A real-time, cinematic renderer for a gravitationally-lensed black hole, inspired by the movie Interstellar. This project is built entirely in Python using the Taichi programming language to achieve high performance on the GPU.
It combines a general relativistic ray tracer with a dynamic, volumetric 3D fluid simulation for the accretion disk, and a suite of post-processing effects to create a stunning and scientifically-grounded visual.
- General Relativistic Ray Tracing: Simulates the path of light through the curved spacetime of a Schwarzschild black hole using a Dormand-Prince 5(4) adaptive integrator to accurately produce the iconic gravitational lensing effect.
- Dynamic 3D Accretion Disk on a Cylindrical Grid: The accretion disk is not a static texture. It's a full 3D gas volume simulated in real-time. The simulation runs on a custom cylindrical coordinate grid (radius, theta, height), which is vastly more efficient and detailed for a disk-like structure than a standard Cartesian grid.
- Volumetric Rendering: The accretion disk is rendered as a true volume, with properties like emission, absorption, and scattering calculated as rays march through the gas.
- Advanced Lighting & Shading:
- Doppler Beaming: Simulates the relativistic Doppler effect (redshift and blueshift) on the accretion disk, making the side spinning towards the camera appear brighter and bluer.

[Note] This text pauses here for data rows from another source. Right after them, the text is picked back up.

(* ===== verification/Service.v ===== *)
(** * The daemon's service ([crates/pithos-daemon/src/service.rs])

    The state that connections share, and the handler of every method: the
    admission of a request, its authentication, the checks of its paths and
    quotas, and the submission of its job.  Each critical section and each
    call of a blocking worker is one atomic section. *)

From S2P Require Import Prelude Core Effects Bytes Format Codecs Paths FileTree Catalog Extract Pack.
From S2P Require Import AgentApi DaemonLimits FairScheduler Daemon DaemonPaths JobStore JobStoreInv JobStoreOps Sessions.
From S2P Require Import AgentParams Tasks ServiceLimits.

(** ** State *)

Record Session := {
  se_session_id : SessionId;
  se_token_hash : list byte;
  se_expires_at_unix_ms : N;
  se_authorizer : PathAuthorizer;
}.

Record ConnectionState := { cn_limiter : ConnectionRateLimiter; cn_session : option Session }.

Record SchedulerState := { sd_queue : FairScheduler; sd_draining : bool }.

Definition SchedulerState_default : SchedulerState := {| sd_queue := FairScheduler_default; sd_draining := false |}.

(** What is handed to the runtime to run in the background. *)
Inductive Background :=
  | DrainScheduler
  | ExpireJob (owner : SessionId) (job_id : JobId) (deadline : N)
  | CloseRegistry.

(** [Inner].  A cancellation token is a number; [nr_cancelled] are the
    cancelled ones; the slots are the free permits of the semaphores.  [nr_files] and [nr_world] are the file system of the
    users and the disk and clock of the daemon's own stores. *)
Record Inner (E W : Type) := {
  nr_registry : JobRegistry;
  nr_sessions : SessionRegistry;
  nr_connections : gmap N ConnectionState;
  nr_running : gmap string N;
  nr_cancelled : gset N;
  nr_job_slots : N;
  nr_thread_slots : N;
  nr_memory_slots : N;
  nr_scheduler : SchedulerState;
  nr_storage_degraded : bool;
  nr_stopping : bool;
  nr_background : list Background;
  nr_files : FS E;
  nr_world : W;
}.
Arguments nr_registry {E W}. Arguments nr_sessions {E W}. Arguments nr_connections {E W}.
Arguments nr_running {E W}. Arguments nr_cancelled {E W}. Arguments nr_job_slots {E W}.
Arguments nr_thread_slots {E W}. Arguments nr_memory_slots {E W}. Arguments nr_scheduler {E W}.
Arguments nr_storage_degraded {E W}. Arguments nr_stopping {E W}. Arguments nr_background {E W}.
Arguments nr_files {E W}. Arguments nr_world {E W}.

Definition service_denied : JsonRpcError := JsonRpcError_domain PermissionDenied "permission denied".
Definition unavailable : JsonRpcError := internal "daemon persistence is unavailable".

Section service.
Context {E W : Type} `{Env E} `{Disturb E} `{Disk W} `{JobWorld W} `{Rng W} `{StoreJson} `{SessionJson}.
Context `{Crc32c} `{Blake3} `{Backends} `{CatalogJson} `{RequestJson} `{ParamsJson}.

Abbreviation S := (Inner E W).
Implicit Types s : Inner E W.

- Henyey-Greenstein Scattering: Implements a realistic phase function for how light scatters within the gas volume.
- Procedural Stars: The two suns feature procedurally generated surfaces using FBM noise, giving them a dynamic, fiery appearance.
- Cinematic Post-Processing Suite:
- ACES Tone Mapping for film-like color grading.

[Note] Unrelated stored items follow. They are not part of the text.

(* ===== verification/Requests.v ===== *)
(** * Requests ([dispatch] and [handle_frame] of
    [crates/pithos-daemon/src/service.rs])

    What the service does for every method, from the bytes of a frame to the
    bytes of the response. *)

From S2P Require Import Prelude Core Effects Bytes Format Codecs Paths FileTree Catalog Extract Unpack Pack.
From S2P Require Import AgentApi DaemonLimits FairScheduler Daemon DaemonPaths JobStore Sessions.
From S2P Require Import AgentParams Tasks ServiceLimits Service Measure.

Section requests.
Context {E W : Type} `{Env E} `{Disturb E} `{Disk W} `{JobWorld W} `{Rng W} `{StoreJson} `{SessionJson}.
Context `{Crc32c} `{Blake3} `{Backends} `{CatalogJson} `{RequestJson} `{ParamsJson}.
Variables (config : DaemonConfig) (allowed_authorizer : PathAuthorizer).

Abbreviation S := (Inner E W).

Definition decode_params {T} (read : Value → option T) (value : Value) : Async S T :=
  async_lift (ok_or (JsonRpcError_invalid_params "invalid parameters") (read value)).

Definition authorize_read (session : Session) (request : PathAuthorizer) (path : PathBuf) : Async S PathBuf :=
  path ← atomic (on_files (PathAuthorizer_authorize_read (se_authorizer session) path));
  atomic (on_files (PathAuthorizer_authorize_read request path)).

Definition authorize_write (session : Session) (request : PathAuthorizer) (path : PathBuf) : Async S PathBuf :=
  path ← atomic (on_files (PathAuthorizer_authorize_write (se_authorizer session) path));
  atomic (on_files (PathAuthorizer_authorize_write request path)).

Definition request_authorizer (scope : PathScope) : Async S PathAuthorizer :=
  atomic (on_files (PathAuthorizer_new scope)).

(** ** Estimates *)

Fixpoint estimate_loop (session : Session) (request : PathAuthorizer) (inputs : list PathBuf) (total : PathMeasurement) :
    Async S PathMeasurement :=
  match inputs with
  | [] => mret total
  | input :: inputs =>
      path ← authorize_read session request input;
      measured ← atomic (on_files (measure_path path));
      bytes ← async_lift (ok_or (JsonRpcError_resource_limit "input size overflow") (checked_add (ms_bytes total) (ms_bytes measured)));
      entries ← async_lift (ok_or (JsonRpcError_resource_limit "input entry overflow") (checked_add (ms_entries total) (ms_entries measured)));
      if 10000000 <? entries then throw (JsonRpcError_resource_limit "input entry limit exceeded") else
      estimate_loop session request inputs
        {| ms_bytes := bytes; ms_entries := entries;
           ms_max_file_bytes := N.max (ms_max_file_bytes total) (ms_max_file_bytes measured) |}
  end.

Definition handle_estimate (connection_id : N) (params : EstimateParams) : Async S Value :=
  session ← atomic (authenticate connection_id (ep_capability_token params));
  request ← request_authorizer (ep_path_scope params);
  measurement ← estimate_loop session request (ep_inputs params) PathMeasurement_default;
  estimate ← async_lift
    (match estimate_pack_resources (engine_profile (ep_profile params)) (ms_bytes measurement)
       (ms_max_file_bytes measurement) (ms_entries measurement) with
     | Ok estimate => Ok estimate
     | Err e => Err (map_engine_error e)
     end);
  async_lift (ok_or (internal "cannot encode estimate") (estimate_to_value {|
    et_input_bytes := ms_bytes measurement;
    et_estimated_memory := pe_estimated_memory estimate;
    et_estimated_temp := pe_estimated_temp estimate;
    et_output_upper_bound := pe_output_upper_bound estimate;
    et_eligible := negb (bool_decide (ep_inputs params = [])) |})).

(** ** Jobs *)

(** Authentication and the checks of the context. *)
Definition admission (connection_id : N) (context : JobContext) : Async S Session :=
  session ← atomic (authenticate connection_id (jc_capability_token context));
  atomic (validate_context config context);;
  mret session.

Fixpoint pack_inputs (session : Session) (request : PathAuthorizer) (requested : list PathBuf)
    (inputs : list PathBuf) (input_bytes : N) : Async S (list PathBuf * N) :=
  match requested with
  | [] => mret (inputs, input_bytes)
  | input :: requested =>
      path ← authorize_read session request input;
      measured ← atomic (on_files (measure_path path));
      input_bytes ← async_lift (ok_or (JsonRpcError_resource_limit "input size overflow") (checked_add input_bytes (ms_bytes measured)));
      pack_inputs session request requested (inputs ++ [path]) input_bytes
  end.

Definition handle_pack (connection_id : N) (params : PackParams) : Async S Value :=
  let context := pp_context params in
  session ← admission connection_id context;
  if bool_decide (pp_inputs params = []) then throw (JsonRpcError_invalid_params "pack requires inputs") else
  request ← request_authorizer (jc_path_scope context);
  '(inputs, input_bytes) ← pack_inputs session request (pp_inputs params) [] 0;
  output ← authorize_write session request (pp_output params);
  async_lift (enforce_bound input_bytes (jl_max_temp (jc_limits context)) "temporary quota");;
  async_lift (enforce_bound input_bytes (jl_max_output (jc_limits context)) "output quota");;
  service_submit config session Pack context (OpPack inputs output (pp_profile params)).

(** [inspect_with_control] of a path, with a token that nobody cancels. *)
Definition inspect_path (archive : PathBuf) (limits : DecodeLimits) : D (FS E) ArchiveInspection := λ s,
  let '(file, s) := open_file archive s in
  let '(r, s) := inspect_with_control file limits s in
  (match r with Ok inspection => Ok inspection | Err e => Err (map_engine_error e) end, s).

Definition handle_unpack (connection_id : N) (params : UnpackParams) : Async S Value :=
  let context := up_context params in
  session ← admission connection_id context;
  request ← request_authorizer (jc_path_scope context);
  archive ← authorize_read session request (up_archive params);
  output ← authorize_write session request (up_output params);
  inspection ← atomic (on_files (inspect_path archive (output_decode_limits (jc_limits context))));
  async_lift (enforce_bound (ai_original_bytes inspection) (jl_max_output (jc_limits context)) "output quota");;
  async_lift (enforce_bound (ai_original_bytes inspection) (jl_max_temp (jc_limits context)) "temporary quota");;
  service_submit config session Unpack context (OpUnpack archive output).

Definition handle_archive_job (connection_id : N) (method : RpcMethod) (operation : PathBuf → StoredOperation)
    (params : ArchiveJobParams) : Async S Value :=
  let context := aj_context params in
  session ← admission connection_id context;
  request ← request_authorizer (jc_path_scope context);
  archive ← authorize_read session request (aj_archive params);
  service_submit config session method context (operation archive).

Definition handle_extract (connection_id : N) (params : ExtractParams) : Async S Value :=
  let context := xp_context params in
  session ← admission connection_id context;
  request ← request_authorizer (jc_path_scope context);
  archive ← authorize_read session request (xp_archive params);
  output ← authorize_write session request (xp_output params);
  service_submit config session Extract context (OpExtract archive (xp_entry params) output).

Definition handle_read_range (connection_id : N) (params : ReadRangeParams) : Async S Value :=
  let context := rp_context params in
  session ← admission connection_id context;
  if max_read_range (dc_quota_policy config) <? rp_length params
  then throw (JsonRpcError_resource_limit "range quota exceeded") else
  async_lift (enforce_bound (rp_length params) (jl_max_output (jc_limits context)) "output quota");;
  async_lift (enforce_bound (rp_length params) (jl_max_temp (jc_limits context)) "temporary quota");;
  request ← request_authorizer (jc_path_scope context);
  archive ← authorize_read session request (rp_archive params);
  service_submit config session ReadRange context
    (OpReadRange archive (rp_entry params) (rp_offset params) (rp_length params)).

(** ** Queries *)

Definition handle_cancel (connection_id : N) (params : JobStatusParams) : Async S Value :=
  session ← atomic (authenticate connection_id (jp_capability_token params));
  state ← on_error (atomic (on_registry (request_cancel (se_session_id session) (jp_job_id params)))) registry_error;
  atomic (modify (λ s, match nr_running s !! jp_job_id params with
                       | Some token => cancel_tokens s {[token]}
                       | None => s
                       end));;
  mret (cancelled_to_value (jp_job_id params) state).

Definition read_registry {A} (f : JobRegistry → RpcResult A) : Async S A :=
  atomic (λ s, (f (nr_registry s), s)).

Definition handle_job_status (connection_id : N) (params : JobStatusParams) : Async S Value :=
  session ← atomic (authenticate connection_id (jp_capability_token params));
  snapshot ← read_registry (λ r, snapshot r (se_session_id session) (jp_job_id params));
  async_lift (ok_or (internal "cannot encode job status") (snapshot_to_value snapshot)).

(** The loop of [SubscribeEvents]; [polls] is the number of times that it
    sleeps before its deadline. *)
Fixpoint poll_events (polls : nat) (owner : SessionId) (params : SubscribeEventsParams) (wait_ms : N) :
    Async S (list ProgressEvent * bool) :=
  events ← read_registry (λ r, events r owner (vp_job_id params) (vp_after_sequence params));
  snapshot ← read_registry (λ r, snapshot r owner (vp_job_id params));
  if negb (bool_decide (events = [])) || is_terminal (js_state snapshot) || (wait_ms =? 0)
  then mret (events, is_terminal (js_state snapshot)) else
  match polls with
  | O => mret ([], false)
  | Datatypes.S polls => poll_events polls owner params wait_ms
  end.

Definition handle_subscribe_events (polls : nat) (connection_id : N) (params : SubscribeEventsParams) : Async S Value :=
  session ← atomic (authenticate connection_id (vp_capability_token params));
  let maximum := dc_max_event_wait config mod 2 ^ 64 in
  let wait_ms := N.min (vp_wait_ms params) maximum in
  '(events, terminal) ← poll_events polls (se_session_id session) params wait_ms;
  async_lift (ok_or (internal "cannot encode events") (events_to_value {|
    ev_events := events;
    ev_latest_sequence := match last events with Some event => pe_sequence event | None => vp_after_sequence params end;
    ev_terminal := terminal |})).

(** ** Frames *)

(** [attempts] and [polls] bound two loops that the environment ends: the
    draw of an unused session id and the wait for events. *)
Variables (attempts polls : nat).

Definition service_dispatch (connection_id : N) (method : RpcMethod) (params : Value) : Async S Value :=
  match method with
  | Capabilities =>
      params ← decode_params capabilities_of_value params;
      result ← open_session config allowed_authorizer attempts connection_id params;
      async_lift (ok_or (internal "cannot encode capabilities") (capabilities_to_value result))
  | Estimate => params ← decode_params estimate_of_value params; handle_estimate connection_id params
  | Pack => params ← decode_params pack_of_value params; handle_pack connection_id params
  | Unpack => params ← decode_params unpack_of_value params; handle_unpack connection_id params
  | List => params ← decode_params archive_job_of_value params; handle_archive_job connection_id List OpList params
  | Inspect => params ← decode_params archive_job_of_value params; handle_archive_job connection_id Inspect OpInspect params
  | Verify => params ← decode_params archive_job_of_value params; handle_archive_job connection_id Verify OpVerify params
  | Extract => params ← decode_params extract_of_value params; handle_extract connection_id params
  | ReadRange => params ← decode_params read_range_of_value params; handle_read_range connection_id params
  | Cancel => params ← decode_params job_status_of_value params; handle_cancel connection_id params
  | JobStatus => params ← decode_params job_status_of_value params; handle_job_status connection_id params
  | SubscribeEvents =>
      params ← decode_params subscribe_events_of_value params; handle_subscribe_events polls connection_id params
  end.

Definition fallback_response : list byte := String.list_byte_of_string
  (let q := String.String (Ascii.ascii_of_nat 34) "" in
   "{" ++ q ++ "jsonrpc" ++ q ++ ":" ++ q ++ "2.0" ++ q ++ "," ++ q ++ "error" ++ q ++ ":{" ++ q ++ "code" ++ q ++
   ":-32603," ++ q ++ "message" ++ q ++ ":" ++ q ++ "internal error" ++ q ++ "," ++ q ++ "kind" ++ q ++ ":" ++ q ++
   "internal" ++ q ++ "}}")%string.

Definition serialize_response (response : JsonRpcResponse Value) : list byte :=
  default fallback_response (response_to_vec response).

(** The response of a request that was parsed. *)
Definition respond (id : RpcId) (result : RpcResult Value) : list byte :=
  serialize_response
    match result with
    | Ok result => JsonRpcResponse_success id result
    | Err error => JsonRpcResponse_error (Some id) error
    end.

Definition handle_frame (connection_id : N) (frame : list byte) : Async S (list byte) :=
  let refuse error := mret (serialize_response (JsonRpcResponse_error None error)) in
  healthy ← atomic (gets (λ s, jr_healthy (nr_registry s)));
  (if negb healthy then mark_storage_degraded else mret tt);;
  closed ← atomic (gets (λ s, nr_storage_degraded s || nr_stopping s));
  if (closed : bool) then refuse unavailable else
  admitted ← attempt (atomic (check_connection_rate config connection_id));
  match admitted with
  | Err error => refuse error
  | Ok _ =>
      match parse_request frame (dc_protocol_limits config) with
      | Err error => refuse error
      | Ok request =>
          result ← attempt (service_dispatch connection_id (rq_method request) (rq_params request));
          mret (respond (rq_id request) result)
      end
  end.
End requests.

- Bloom and Anamorphic Lens Flares for dramatic lighting.
- Vignette and Film Grain to enhance the cinematic feel.
- Intelligent Frame Caching: Avoids re-rendering identical frames by generating a unique hash based on all simulation and camera parameters. Cached frames are saved to disk and reloaded instantly, ideal for iterating on camera paths.
- Enhanced User Experience: Includes
richterminal output for clarity, atqdmprogress bar for offline rendering, and real-time system monitoring (CPU/RAM/VRAM) to track performance. - GPU-Accelerated: Leverages the Taichi compiler to JIT-compile Python code to high-performance CUDA kernels for real-time interaction and rendering.

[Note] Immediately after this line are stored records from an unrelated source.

Lemma status_handler_safe connection params s : returns (λ _ _, True) (handle_job_status connection params) s.
Proof.
  unfold handle_job_status. eapply returns_bind; [apply authenticate_safe|intros session s1 _ _].
  eapply returns_bind; [by apply returns_any|intros snapshot s2 _ _]. by apply (returns_lift _ _ (λ _ _, True)).
Qed.

Lemma poll_safe polls owner params wait_ms s : returns (λ _ _, True) (poll_events polls owner params wait_ms) s.
Proof.
  revert s. induction polls as [|polls IH]; intros s; cbn [poll_events];
    (eapply returns_bind; [by apply returns_any|intros events s1 _ _]);
    (eapply returns_bind; [by apply returns_any|intros snapshot s2 _ _]); destruct (_ || _); try done; apply IH.
Qed.

Lemma events_handler_safe polls connection params s :
  returns (λ _ _, True) (handle_subscribe_events config polls connection params) s.
Proof.
  unfold handle_subscribe_events. eapply returns_bind; [apply authenticate_safe|intros session s1 _ _]. cbv zeta.
  eapply returns_bind; [apply poll_safe|intros [events terminal] s2 _ _]. by apply (returns_lift _ _ (λ _ _, True)).
Qed.

Lemma dispatch_safe attempts polls connection method params s :
  returns (λ _ _, True) (service_dispatch config allowed attempts polls connection method params) s.
Proof.
  unfold service_dispatch. destruct method;
    (eapply returns_bind; [by apply (returns_lift _ _ (λ _ _, True))|intros decoded s1 _ _]).
  - eapply returns_bind; [apply open_session_safe|intros result s2 _ _]. by apply (returns_lift _ _ (λ _ _, True)).
  - apply estimate_handler_safe.
  - apply pack_handler_safe.
  - apply unpack_handler_safe.
  - by apply archive_handler_safe.
  - by apply archive_handler_safe.
  - apply extract_handler_safe.
  - apply range_handler_safe.
  - by apply archive_handler_safe.
  - apply cancel_handler_safe.
  - apply status_handler_safe.
  - apply events_handler_safe.
Qed.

The renderer's heart is a ray tracer that solves the geodesic equations of light in curved spacetime. Instead of tracing straight lines, it uses a Dormand-Prince 5(4) adaptive integrator to accurately calculate the bent path of each light ray near the black hole's massive gravitational field.
The iconic accretion disk is a 3D Eulerian fluid simulation that has been fundamentally re-architected for this project. Instead of running on a generic Cartesian (cubic) grid, the simulation now operates on a custom cylindrical coordinate grid (radius, theta, height). This coordinate system is naturally aligned with the disk's geometry, which avoids wasting computation on empty space far from the disk and allows for much higher effective resolution where it matters.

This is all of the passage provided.